As with Syria, when leaving Israel or the Palestinian Territories (whose borders are controlled by Israel), a departure tax is levied. I begrudgingly handed-over the equivalent of $10 every time I crossed Syria’s border …

Leaving it all behind

As with Syria, when leaving Israel or the Palestinian Territories (whose borders are controlled by Israel), a departure tax is levied. I begrudgingly handed-over the equivalent of $10 every time I crossed Syria’s border into a neighbouring country, but here, I accepted it with even more bitterness. The tax is exorbitant and I was handing it over to the country whose occupation I had been opposing for the past month.

The fee for leaving at the King Hussein crossing is 169 shekels, the equivalent of nearly fifty U.S. dollars. At other Israeli borders it is just over half of that. The King Hussein crossing is the only border the West Bank shares with the outside world, and is therefore the only means of leaving the country for its Palestinian citizens. The discrimination goes to the edges of the country.

Besides, I wasn’t really ready to leave the West Bank when I did. I wanted to stay to fight the uprooting of olive trees for the construction of the West Bank barrier in Beit Jala. Things were heating up in Jerusalem and I wanted to witness events unfolding.

But at the same time, I had to consider my original objectives for this trip, part of which included crossing Sudan, and elections were planned there for early April. To be sure to be able to cross the country, I wanted to to secure my visa & arrive before then, in case there was any trouble and the country “closed down”, à la Iran. And a part of me, if possible, wanted to witness the elections themselves.

So I boarded the mini-bus to the border. I had prepared myself to be interrogated when leaving; my face had been photographed by Israeli soldiers at several demonstrations, and if the strength of the Israeli intelligence force is to be believed, my own photographs documenting the unrest there would lead to several awkward questions. We had been briefed on the interrogation we could receive.

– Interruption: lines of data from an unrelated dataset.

(** * PolyJacket: the game-record extractor of [main.py]

    A shallow embedding of the HTML-to-record extraction
    ([parse_games_html_with_dates], [parse_games_html]) and of the day
    aggregator ([fetch_all_games], [fetch_games_for_specific_date]),
    followed by the properties the specification states about them.

    Conventions of the embedding.
    - A Python [str] is a [string]; its characters are read as the code
      points 0..255 (Latin-1), on which [str.strip], [str.lower] and
      [str.isdigit] are the functions of module [Str].
    - The tree that [BeautifulSoup(html_content, 'html.parser')] builds is a
      [node].  The parser lower-cases tag and attribute names and splits the
      [class] attribute into its tokens, so a CSS selector is matched by
      plain equality on names.  [parse_games_html_with_dates] and
      [parse_games_html] are what the two functions do once the tree is
      built; the parser is a library, and the functions as they start from
      the markup, with a parser that may reject it, are
      [parse_games_html_with_dates_of_markup] and
      [parse_games_html_of_markup].
    - [print] appends a line to an explicit standard output; the local list
      [games] is threaded through the loops as the code does.
    - The awaits of the aggregator run one after the other; a calendar day
      is its ordinal, so that adding [timedelta(days=1)] is adding 1. *)

From Stdlib Require Import String Ascii List Bool Arith ZArith Lia DecimalString Sorted.
From Equations Require Import Equations.
Import ListNotations.
Open Scope string_scope.

(* ===================================================================== *)
(** ** Python string methods used by the extractor *)
(* ===================================================================== *)

Module Str.

Definition code (c : ascii) : nat := nat_of_ascii c.

Definition between (lo hi n : nat) : bool := ((lo <=? n) && (n <=? hi))%nat.

(** [str.isspace] on one character: TAB..CR, FS..US and space, NEL, NBSP. *)
Definition isspace (c : ascii) : bool :=
  let n := code c in
  between 9 13 n || between 28 32 n || (n =? 133)%nat || (n =? 160)%nat.

(** A character [str.isdigit] accepts: 0..9 and the superscripts 1, 2, 3. *)
Definition isdigit_char (c : ascii) : bool :=
  let n := code c in
  between 48 57 n || (n =? 178)%nat || (n =? 179)%nat || (n =? 185)%nat.

Definition lower_char (c : ascii) : ascii :=
  let n := code c in
  if between 65 90 n || (between 192 222 n && negb (n =? 215)%nat)
  then ascii_of_nat (n + 32) else c.

Fixpoint lstrip (s : string) : string :=
  match s with
  | EmptyString => EmptyString
  | String c r => if isspace c then lstrip r else s
  end.

Fixpoint rstrip (s : string) : string :=
  match s with
  | EmptyString => EmptyString
  | String c r =>
      match rstrip r with
      | EmptyString => if isspace c then EmptyString else String c EmptyString
      | r' => String c r'
      end
  end.

(** [s.strip()] *)
Definition strip (s : string) : string := rstrip (lstrip s).

(** [s.lower()] *)
Fixpoint lower (s : string) : string :=
  match s with
  | EmptyString => EmptyString
  | String c r => String (lower_char c) (lower r)
  end.

Fixpoint all_chars (p : ascii -> bool) (s : string) : bool :=
  match s with
  | EmptyString => true
  | String c r => p c && all_chars p r
  end.

(** [s.isdigit()]: at least one character, and every character a digit. *)
Definition isdigit (s : string) : bool :=
  match s with
  | EmptyString => false
  | _ => all_chars isdigit_char s
  end.

(** [needle in hay] *)
Fixpoint contains (needle hay : string) : bool :=
  String.prefix needle hay ||
  match hay with
  | EmptyString => false
  | String _ r => contains needle r
  end.

(** [s.lstrip("0")] *)
Fixpoint lstrip_zero (s : string) : string :=
  match s with
  | String "0"%char r => lstrip_zero r
  | _ => s
  end.

(** [s.replace(old, new)] for a non-empty [old]: left to right, without
    overlap.  [skip] counts the characters of a matched [old] still to be
    dropped. *)
Fixpoint replace_from (old new s : string) (skip : nat) : string :=
  match s with
  | EmptyString => EmptyString
  | String c r =>
      match skip with
      | S k => replace_from old new r k
      | O =>
          if String.prefix old s
          then new ++ replace_from old new r (String.length old - 1)
          else String c (replace_from old new r 0)
      end
  end.

Definition replace (old new s : string) : string := replace_from old new s 0.

(** [str(n)] for a length. *)
Definition of_nat (n : nat) : string := NilEmpty.string_of_uint (Nat.to_uint n).

End Str.

(* ===================================================================== *)
(** ** The document tree and its queries *)
(* ===================================================================== *)

(** A page element: a text node ([NavigableString], [CData]), any other
    string-like node ([Comment], [Doctype], ...) that [get_text] always
    leaves out, a string of the class the parser gives to the text inside a
    [script], [style], [template], [rt] or [rp] element ([Script],
    [Stylesheet], ...; [container] is the name of that element), or a tag.
    [classes] is [tag.get('class', [])]; [attrs] holds the other
    attributes. *)
#[local] Set Warnings "-register-all".
Inductive node : Type :=
| NavigableString (s : string)
| Comment (s : string)
| ContainerString (container : string) (s : string)
| Tag (name : string) (classes : list string)
      (attrs : list (string * string)) (contents : list node).

(** [tag.descendants]: every element below the node, in document order. *)
Fixpoint descendants (n : node) : list node :=
  match n with
  | Tag _ _ _ kids => flat_map (fun k => k :: descendants k) kids
  | _ => []
  end.

Fixpoint lookup (k : string) (d : list (string * string)) : option string :=
  match d with
  | [] => None
  | (k', v) :: r => if String.eqb k k' then Some v else lookup k r
  end.

Definition tag_classes (n : node) : list string :=
  match n with
  | Tag _ cs _ _ => cs
  | _ => []
  end.

(** [tag.get(key)] *)
Definition get (n : node) (key : string) : option string :=
  match n with
  | Tag _ _ a _ => lookup key a
  | _ => None
  end.

(** [tag.get(key, default)] *)
Definition get_default (n : node) (key default : string) : string :=
  match get n key with
  | Some v => v
  | None => default
  end.

Definition mem (x : string) (l : list string) : bool := existsb (String.eqb x) l.

(** The CSS selectors the program uses. *)
Inductive simple_selector : Type :=
| sel_type (name : string)                 (* div *)
| sel_class (c : string)                   (* .match *)
| sel_id (i : string)                      (* #pNowDate *)
| sel_has_attr (a : string)                (* [gameday] *)
| sel_attr_contains (a v : string).        (* [href*="/sport/"] *)

(** A compound selector ([div.match]) and a comma-separated selector list. *)
Definition compound := list simple_selector.
Definition selector := list compound.

Definition matches_simple (n : node) (s : simple_selector) : bool :=
  match n with
  | Tag name cs a _ =>
      match s with
      | sel_type t => String.eqb name t
      | sel_class c => mem c cs
      | sel_id i => match lookup "id" a with
                    | Some v => String.eqb v i
                    | None => false
                    end
      | sel_has_attr k => match lookup k a with
                          | Some _ => true
                          | None => false
                          end
      | sel_attr_contains k v => match lookup k a with
                                 | Some x => Str.contains v x
                                 | None => false
                                 end
      end
  | _ => false
  end.

Definition is_tag (n : node) : bool :=
  match n with
  | Tag _ _ _ _ => true
  | _ => false
  end.

Definition matches (sel : selector) (n : node) : bool :=
  is_tag n && existsb (fun c => forallb (matches_simple n) c) sel.

(** [tag.select(sel)] and [tag.select_one(sel)] *)
Definition select (sel : selector) (n : node) : list node :=
  filter (matches sel) (descendants n).

Definition select_one (sel : selector) (n : node) : option node :=
  hd_error (select sel n).

Definition tag_name (n : node) : string :=
  match n with
  | Tag name _ _ _ => name
  | _ => ""
  end.

(** The elements whose text the HTML tree builder keeps in a string class
    of their own. *)
Definition STRING_CONTAINERS : list string := ["rt"; "rp"; "style"; "script"; "template"].

(** [tag.interesting_string_types]: the string a tag named [name] takes
    from the page element [d], if it takes it: a tag other than the five
    takes the text nodes, one of the five takes the strings of its own
    class and no other. *)
Definition interesting (name : string) (d : node) : option string :=
  match d with
  | NavigableString s => if mem name STRING_CONTAINERS then None else Some s
  | ContainerString container s =>
      if mem name STRING_CONTAINERS && String.eqb container name then Some s else None
  | _ => None
  end.

(** [tag.get_text(strip=True)]: the strings below the tag that are of its
    interesting types, each stripped, the empty ones dropped, joined without
    a separator. *)
Definition stripped_strings (n : node) : list string :=
  flat_map (fun d => match interesting (tag_name n) d with
                     | Some s =>
                         let s' := Str.strip s in
                         if String.eqb s' "" then [] else [s']
                     | None => []
                     end) (descendants n).

Definition get_text (n : node) : string := String.concat "" (stripped_strings n).

(* ===================================================================== *)
(** ** Game records and the field resolvers *)
(* ===================================================================== *)

(** [class Game(BaseModel)] *)
Record Game : Type := {
  game_id : string;
  home_team : string;
  away_team : string;
  home_score : string;
  away_score : string;
  time : string;
  date : option string;
  sport : string;
  status : string;
  location : option string;
  league : option string;
  home_record : option string;
  away_record : option string
}.

(** What one turn of the loop over the game containers does: it appends a
    record, leaves the turn by [continue], or raises inside the [try]. *)
Inductive outcome : Type :=
| Appended (g : Game)
| Continued
| Raised (e : string).

(** The selectors of the program. *)
Definition DIV_GAMEDAY : selector := [[sel_type "div"; sel_has_attr "gameday"]].
Definition DIV_MATCH : selector := [[sel_type "div"; sel_class "match"]].
Definition DIV_TEAM_LEFT : selector := [[sel_type "div"; sel_class "iml-team-left"]].
Definition DIV_TEAM_RIGHT : selector := [[sel_type "div"; sel_class "iml-team-right"]].
Definition A_TEAMHOME : selector := [[sel_type "a"; sel_class "teamHome"]].
Definition A_TEAMAWAY : selector := [[sel_type "a"; sel_class "teamAway"]].
Definition ANY_TEAMHOME : selector :=
  [[sel_type "a"; sel_class "teamHome"]; [sel_class "teamHome"]].
Definition ANY_TEAMAWAY : selector :=
  [[sel_type "a"; sel_class "teamAway"]; [sel_class "teamAway"]].
Definition TEAMHOME : selector := [[sel_class "teamHome"]].
Definition TEAMAWAY : selector := [[sel_class "teamAway"]].
Definition ANY_SCORE1 : selector :=
  [[sel_type "strong"; sel_class "match-team1Score"]; [sel_class "match-team1Score"]].
Definition ANY_SCORE2 : selector :=
  [[sel_type "strong"; sel_class "match-team2Score"]; [sel_class "match-team2Score"]].
Definition SCORE1 : selector := [[sel_class "match-team1Score"]].
Definition SCORE2 : selector := [[sel_class "match-team2Score"]].
Definition SMALL_MUTED : selector := [[sel_type "small"; sel_class "text-muted"]].
Definition TIME : selector := [[sel_class "time"]].
Definition A_SPORT : selector := [[sel_type "a"; sel_attr_contains "href" "/sport/"]].
Definition A_LEAGUE : selector := [[sel_type "a"; sel_attr_contains "href" "/league/"]].
Definition FACILITY : selector := [[sel_class "match-facility"]].
Definition COURT : selector := [[sel_class "iml-game-court"]].
Definition LOCATION_VENUE : selector := [[sel_class "location"]; [sel_class "venue"]].
Definition DIV_MEDIA : selector := [[sel_type "div"; sel_class "media"]].
Definition TEAM_LINK : selector := [[sel_class "teamHome"]; [sel_class "teamAway"]].
Definition MEDIA_BODY : selector := [[sel_class "media-body"]].
Definition P_NOW_DATE : selector := [[sel_id "pNowDate"]].
Definition ANY_GAMEDAY : selector := [[sel_has_attr "gameday"]].

(** [elem.get_text(strip=True) if elem else default] *)
Definition text_or (default : string) (elem : option node) : string :=
  match elem with
  | Some e => get_text e
  | None => default
  end.

(** [elem.get_text(strip=True) if elem else None] *)
Definition text_opt (elem : option node) : option string :=
  match elem with
  | Some e => Some (get_text e)
  | None => None
  end.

With my jaw clenched, I was slightly phased when the only question I was asked was “do you have any weapons?”.

In the taxi I shared with an elderly Arab lady and an Italian nun, I breathed a sigh of relief as we negotiated the winding roads of the Jordanian hills back to Amman. I had not been detained at the border, and nothing had been confiscated. But I did feel that I was deserting those who I had met over the past few weeks, and the cause for which they were fighting.

And regarding the route: it would have been much easier to go straight from Jerusalem to the Egyptian border at Eilat. But with my trip taking me through Sudan, evidence of having traveled in “Occupied Palestine” (as the stipulations state) would bar my entry. And so I retraced my steps back to the Jordanian capital, then taking a bus to Aqaba, from where the ferry to Egypt departs.